Luckily, my friend Sandy showed me some patterns yesterday at knitting club to make crocheted socks (no holes) and I saw a sweater book at the library for crochet.  I do not know all the fancy stitches, but perhaps the girls at the coffee shop can help me out!  Happy Creating!

6 Comments Add yours

  1. frugalhen says:

    Don’t feel bad. All my knitting comes out crooked too! I’m much better at crocheting as well. 🙂

    1. Katie says:

      and who’s to say that crooked sweaters won’t come into fashion? They did in the 80’s! lol

  2. Barb says:

    It all takes a while to get it right. I used to knit things with curves that would make Marilyn Monroe jealous! But then it clicked. Like it did for you with crocheting! I love the blanket you’re working on. 🙂 Cya at yarnies!

    1. Katie says:

      Thanks Barb! Then I will keep trying! Love the wrap you are working on. I need to go get some of that yarn.

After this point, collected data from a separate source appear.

Lemma cls_length : (length live + length free = Z.to_nat (block_count c))%nat.
Proof.
  rewrite <- length_app, (Permutation_length (co_split _ _ _ _ Hok)).
  unfold cls_blocks, blocks. by rewrite length_fmap, length_seq.
Qed.

Lemma cls_bound : 0 < block_count c < 2 ^ 64 ∧ 0 < block_size c * block_count c < 2 ^ 64.
Proof.
  pose proof (co_bs _ _ _ _ Hok). pose proof (co_fit _ _ _ _ Hok).
  pose proof (co_count _ _ _ _ Hok). pose proof (co_base _ _ _ _ Hok). nia.
Qed.

Lemma cls_test p : 0 ≤ p < 2 ^ 64 →
  (wrap64 (p - memory c) < block_size c * block_count c ∧
   wrap64 (p - memory c) mod block_size c = 0) ↔ p ∈ cls_blocks c.
Proof.
  intros Hp. pose proof (co_bs _ _ _ _ Hok). pose proof (co_fit _ _ _ _ Hok).
  pose proof (co_count _ _ _ _ Hok). pose proof (co_base _ _ _ _ Hok).
  unfold cls_blocks. rewrite <- block_test; [|lia|lia|rewrite Z2Nat.id by lia; lia|done].
  rewrite Z2Nat.id by lia. by rewrite Z.mul_comm.
Qed.

(** The state of the class survives any change outside its blocks, and the
    writes of users into live blocks. *)
Lemma cls_frame h' :
  (∀ p, p ∈ free → h' !! p = h !! p) → (∀ p, p ∈ cls_blocks c → is_Some (h' !! p)) →
  cls_ok h' c free live.
Proof.
  intros Hf Hd. split; try apply Hok; [|done]. eapply fchain_frame; [apply Hok|done].
Qed.

Lemma cls_outside p v : p ∉ cls_blocks c → cls_ok (<[p := v]> h) c free live.
Proof.
  intros Hp. assert (∀ q, q ∈ cls_blocks c → <[p := v]> h !! q = h !! q) as Hq.
  { intros q Hq. rewrite lookup_insert_ne; [done|]. by intros <-. }
  apply cls_frame.
  - intros q Hin. apply Hq. rewrite <- (co_split _ _ _ _ Hok). set_solver.
  - intros q Hin. rewrite Hq by done. by apply Hok.
Qed.

Lemma cls_write p v : p ∈ live → is_Some (h !! p) ∧ cls_ok (<[p := v]> h) c free live.
Proof.
  intros Hp. pose proof cls_nodup as (_ & Hd & _)%NoDup_app.
  assert (p ∈ cls_blocks c) by (rewrite <- (co_split _ _ _ _ Hok); set_solver).
  split; [by apply Hok|]. apply cls_frame.
  - intros q Hq. rewrite lookup_insert_ne; [done|]. intros <-. by eapply Hd.
  - intros q Hq. rewrite lookup_insert. case_decide; [done|]. by apply Hok.
Qed.
End cls.

(** Popping the head of the free list and pushing a block back. *)
Definition pop_cls (c : cls) (nxt : Z) : cls :=
  Cls (block_size c) (block_count c) (wrap64 (free_count c - 1)) (memory c) nxt.
Definition push_cls (c : cls) (p : Z) : cls :=
  Cls (block_size c) (block_count c) (wrap64 (free_count c + 1)) (memory c) p.

Lemma cls_pop h c p free live v :
  cls_ok h c (p :: free) live →
  h !! p = Some (hd NULL free) ∧ p ≠ NULL ∧ p ∈ cls_blocks c ∧ p ∉ live ∧
  cls_ok (<[p := v]> h) (pop_cls c (hd NULL free)) free (p :: live).
Proof.
  intros Hok. pose proof (co_chain _ _ _ _ Hok) as [Hp Hc]. pose proof (cls_nodup Hok) as Hnd.
  pose proof (cls_length Hok) as Hl. pose proof (cls_bound Hok) as [Hb _].
  pose proof (co_free _ _ _ _ Hok) as Hf. simpl in Hl, Hf.
  rewrite Permutation_app_comm in Hnd. apply NoDup_cons in Hnd as [Hpn Hnd].
  assert (p ∈ cls_blocks c) as Hin by (rewrite <- (co_split _ _ _ _ Hok); set_solver).
  split_and!; [done|by apply (cls_block Hok)|done|set_solver|].
  split; simpl; try apply Hok; try done.
  - rewrite wrap64_small by lia. lia.
  - eapply fchain_frame; [done|]. intros q Hq. rewrite lookup_insert_ne; [done|set_solver].
  - change (cls_blocks (pop_cls c (hd NULL free))) with (cls_blocks c).
    rewrite <- (co_split _ _ _ _ Hok). solve_Permutation.
  - intros q Hq. rewrite lookup_insert. case_decide; [done|]. by apply Hok.
Qed.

Too fun!

  3. Anna says:

    I also learned as a kid to crochet, but ten years ago at 40 yrs. old I learned to knit. In the long run I find knitting much easier and seems like I can knit a lot of things that I couldn’t master with crocheting. Its all about “I think I can, I think I can, I think I can” and continuous practice. You CAN do it and do it well. Everything we learn new always feels hard and awkward and then one day when we don’t even realize, it dawns on us, “this is easy and I can do this”. You will master it one day, this I am sure of. Don’t give up, keep at it, and Good Luck!!!

    1. Farmgirl says:

      Thank you, I am looking at classes to try it again. I must make a sweater and socks. I am determined!